> _DIRECTIONS FOR THIS TASK_
Below is some data. Retype exactly the lines starting at the one with "(∀ n m, m ∈ succs (h !!! n) → rank" and ending at the one with "e, chain (dataflow".

┄┄┄┄┄┄┄┄┄┄┄┄┄┄┄┄┄┄┄┄

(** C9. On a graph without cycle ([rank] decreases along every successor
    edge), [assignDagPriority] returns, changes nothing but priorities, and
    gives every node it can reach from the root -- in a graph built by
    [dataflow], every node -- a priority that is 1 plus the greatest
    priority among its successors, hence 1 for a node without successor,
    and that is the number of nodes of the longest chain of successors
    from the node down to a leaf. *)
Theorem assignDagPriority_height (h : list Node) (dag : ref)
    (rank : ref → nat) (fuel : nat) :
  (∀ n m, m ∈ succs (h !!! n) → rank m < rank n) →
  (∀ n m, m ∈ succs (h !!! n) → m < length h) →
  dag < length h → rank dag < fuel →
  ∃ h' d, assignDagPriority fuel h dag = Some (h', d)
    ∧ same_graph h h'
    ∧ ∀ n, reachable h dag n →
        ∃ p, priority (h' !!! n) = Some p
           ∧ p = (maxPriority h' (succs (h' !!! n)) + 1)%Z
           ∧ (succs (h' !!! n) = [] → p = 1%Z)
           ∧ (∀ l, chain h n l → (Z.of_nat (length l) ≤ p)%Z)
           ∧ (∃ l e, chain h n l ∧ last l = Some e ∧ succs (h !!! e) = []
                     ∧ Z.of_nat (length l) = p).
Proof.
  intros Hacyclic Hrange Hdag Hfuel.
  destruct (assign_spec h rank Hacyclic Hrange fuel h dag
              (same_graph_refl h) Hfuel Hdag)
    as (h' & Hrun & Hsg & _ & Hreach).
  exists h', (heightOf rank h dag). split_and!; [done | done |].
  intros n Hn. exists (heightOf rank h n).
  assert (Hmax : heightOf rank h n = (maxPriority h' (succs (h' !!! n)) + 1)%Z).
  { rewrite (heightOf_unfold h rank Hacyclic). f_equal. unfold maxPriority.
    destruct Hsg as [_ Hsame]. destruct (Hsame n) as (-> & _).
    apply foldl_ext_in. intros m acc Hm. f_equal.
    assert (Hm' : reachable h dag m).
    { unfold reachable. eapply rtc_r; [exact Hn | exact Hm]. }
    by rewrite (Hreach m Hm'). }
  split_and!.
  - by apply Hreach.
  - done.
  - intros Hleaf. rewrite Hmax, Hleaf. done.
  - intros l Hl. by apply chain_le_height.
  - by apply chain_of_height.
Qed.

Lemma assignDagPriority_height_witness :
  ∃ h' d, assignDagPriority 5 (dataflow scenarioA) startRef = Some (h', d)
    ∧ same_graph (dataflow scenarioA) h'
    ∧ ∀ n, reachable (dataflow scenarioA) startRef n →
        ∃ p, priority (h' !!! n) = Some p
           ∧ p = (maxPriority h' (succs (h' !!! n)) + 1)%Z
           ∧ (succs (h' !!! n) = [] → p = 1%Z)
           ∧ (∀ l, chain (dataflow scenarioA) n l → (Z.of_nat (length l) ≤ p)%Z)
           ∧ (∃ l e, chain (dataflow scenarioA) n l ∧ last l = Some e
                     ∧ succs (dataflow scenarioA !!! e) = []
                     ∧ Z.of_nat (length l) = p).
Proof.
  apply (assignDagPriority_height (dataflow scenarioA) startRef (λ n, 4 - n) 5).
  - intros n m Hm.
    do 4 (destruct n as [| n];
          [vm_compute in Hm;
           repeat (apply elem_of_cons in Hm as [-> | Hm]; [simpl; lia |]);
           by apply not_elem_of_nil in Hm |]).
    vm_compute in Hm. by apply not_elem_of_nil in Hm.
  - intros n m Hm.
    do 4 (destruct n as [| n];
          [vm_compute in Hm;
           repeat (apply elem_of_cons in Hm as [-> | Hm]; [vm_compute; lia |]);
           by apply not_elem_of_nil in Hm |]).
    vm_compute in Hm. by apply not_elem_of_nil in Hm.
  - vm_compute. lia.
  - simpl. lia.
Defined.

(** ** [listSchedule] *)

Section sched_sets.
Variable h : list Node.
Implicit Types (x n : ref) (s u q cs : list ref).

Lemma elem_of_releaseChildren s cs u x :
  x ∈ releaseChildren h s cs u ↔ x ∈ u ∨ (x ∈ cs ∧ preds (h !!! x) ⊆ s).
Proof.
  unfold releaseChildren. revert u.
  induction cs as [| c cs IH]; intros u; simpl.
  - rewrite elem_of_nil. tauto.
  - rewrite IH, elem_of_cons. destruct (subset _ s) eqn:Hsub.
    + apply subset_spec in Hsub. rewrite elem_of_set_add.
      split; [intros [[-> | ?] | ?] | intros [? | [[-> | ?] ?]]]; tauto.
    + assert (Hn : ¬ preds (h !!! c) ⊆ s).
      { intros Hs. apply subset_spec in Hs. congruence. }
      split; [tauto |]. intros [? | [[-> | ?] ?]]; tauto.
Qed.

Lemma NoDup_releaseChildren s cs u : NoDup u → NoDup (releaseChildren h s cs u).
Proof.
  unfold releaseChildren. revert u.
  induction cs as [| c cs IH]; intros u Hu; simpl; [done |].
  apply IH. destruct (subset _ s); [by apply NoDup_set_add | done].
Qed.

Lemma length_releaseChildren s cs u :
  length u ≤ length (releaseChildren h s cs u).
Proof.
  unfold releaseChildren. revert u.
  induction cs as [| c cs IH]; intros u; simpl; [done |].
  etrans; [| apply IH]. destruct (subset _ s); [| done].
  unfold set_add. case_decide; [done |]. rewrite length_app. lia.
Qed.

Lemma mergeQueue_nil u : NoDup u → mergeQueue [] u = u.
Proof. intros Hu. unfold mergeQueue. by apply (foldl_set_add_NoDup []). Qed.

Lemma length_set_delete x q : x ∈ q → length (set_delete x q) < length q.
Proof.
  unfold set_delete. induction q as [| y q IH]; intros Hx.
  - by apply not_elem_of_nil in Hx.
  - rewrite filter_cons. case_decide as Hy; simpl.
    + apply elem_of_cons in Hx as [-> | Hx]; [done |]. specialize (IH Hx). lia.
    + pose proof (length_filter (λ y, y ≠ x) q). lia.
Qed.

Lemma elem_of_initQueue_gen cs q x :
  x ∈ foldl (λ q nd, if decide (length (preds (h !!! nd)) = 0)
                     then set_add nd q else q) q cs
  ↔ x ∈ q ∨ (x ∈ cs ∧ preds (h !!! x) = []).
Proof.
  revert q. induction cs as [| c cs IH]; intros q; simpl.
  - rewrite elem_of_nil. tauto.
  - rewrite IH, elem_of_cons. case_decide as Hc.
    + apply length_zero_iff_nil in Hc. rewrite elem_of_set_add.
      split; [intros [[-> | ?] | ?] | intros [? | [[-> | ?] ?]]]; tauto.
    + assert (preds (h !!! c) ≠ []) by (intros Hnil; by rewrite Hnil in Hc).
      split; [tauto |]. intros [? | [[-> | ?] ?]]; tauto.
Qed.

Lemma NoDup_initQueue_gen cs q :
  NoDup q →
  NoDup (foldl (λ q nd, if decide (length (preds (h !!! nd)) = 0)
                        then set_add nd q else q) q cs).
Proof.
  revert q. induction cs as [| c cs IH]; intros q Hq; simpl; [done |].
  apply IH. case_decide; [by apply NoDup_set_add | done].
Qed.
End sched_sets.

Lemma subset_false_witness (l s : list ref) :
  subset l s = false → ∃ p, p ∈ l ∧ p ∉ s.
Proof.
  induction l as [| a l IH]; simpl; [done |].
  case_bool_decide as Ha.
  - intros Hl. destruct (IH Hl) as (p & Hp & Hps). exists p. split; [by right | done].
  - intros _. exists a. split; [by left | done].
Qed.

┄┄┄┄┄┄┄┄┄┄┄┄┄┄┄┄┄┄┄┄

> _ANSWER TO THE EXERCISE_
  (∀ n m, m ∈ succs (h !!! n) → rank m < rank n) →
  (∀ n m, m ∈ succs (h !!! n) → m < length h) →
  dag < length h → rank dag < fuel →
  ∃ h' d, assignDagPriority fuel h dag = Some (h', d)
    ∧ same_graph h h'
    ∧ ∀ n, reachable h dag n →
        ∃ p, priority (h' !!! n) = Some p
           ∧ p = (maxPriority h' (succs (h' !!! n)) + 1)%Z
           ∧ (succs (h' !!! n) = [] → p = 1%Z)
           ∧ (∀ l, chain h n l → (Z.of_nat (length l) ≤ p)%Z)
           ∧ (∃ l e, chain h n l ∧ last l = Some e ∧ succs (h !!! e) = []
                     ∧ Z.of_nat (length l) = p).
Proof.
  intros Hacyclic Hrange Hdag Hfuel.
  destruct (assign_spec h rank Hacyclic Hrange fuel h dag
              (same_graph_refl h) Hfuel Hdag)
    as (h' & Hrun & Hsg & _ & Hreach).
  exists h', (heightOf rank h dag). split_and!; [done | done |].
  intros n Hn. exists (heightOf rank h n).
  assert (Hmax : heightOf rank h n = (maxPriority h' (succs (h' !!! n)) + 1)%Z).
  { rewrite (heightOf_unfold h rank Hacyclic). f_equal. unfold maxPriority.
    destruct Hsg as [_ Hsame]. destruct (Hsame n) as (-> & _).
    apply foldl_ext_in. intros m acc Hm. f_equal.
    assert (Hm' : reachable h dag m).
    { unfold reachable. eapply rtc_r; [exact Hn | exact Hm]. }
    by rewrite (Hreach m Hm'). }
  split_and!.
  - by apply Hreach.
  - done.
  - intros Hleaf. rewrite Hmax, Hleaf. done.
  - intros l Hl. by apply chain_le_height.
  - by apply chain_of_height.
Qed.

Lemma assignDagPriority_height_witness :
  ∃ h' d, assignDagPriority 5 (dataflow scenarioA) startRef = Some (h', d)
    ∧ same_graph (dataflow scenarioA) h'
    ∧ ∀ n, reachable (dataflow scenarioA) startRef n →
        ∃ p, priority (h' !!! n) = Some p
           ∧ p = (maxPriority h' (succs (h' !!! n)) + 1)%Z
           ∧ (succs (h' !!! n) = [] → p = 1%Z)
           ∧ (∀ l, chain (dataflow scenarioA) n l → (Z.of_nat (length l) ≤ p)%Z)
           ∧ (∃ l e, chain (dataflow scenarioA) n l ∧ last l = Some e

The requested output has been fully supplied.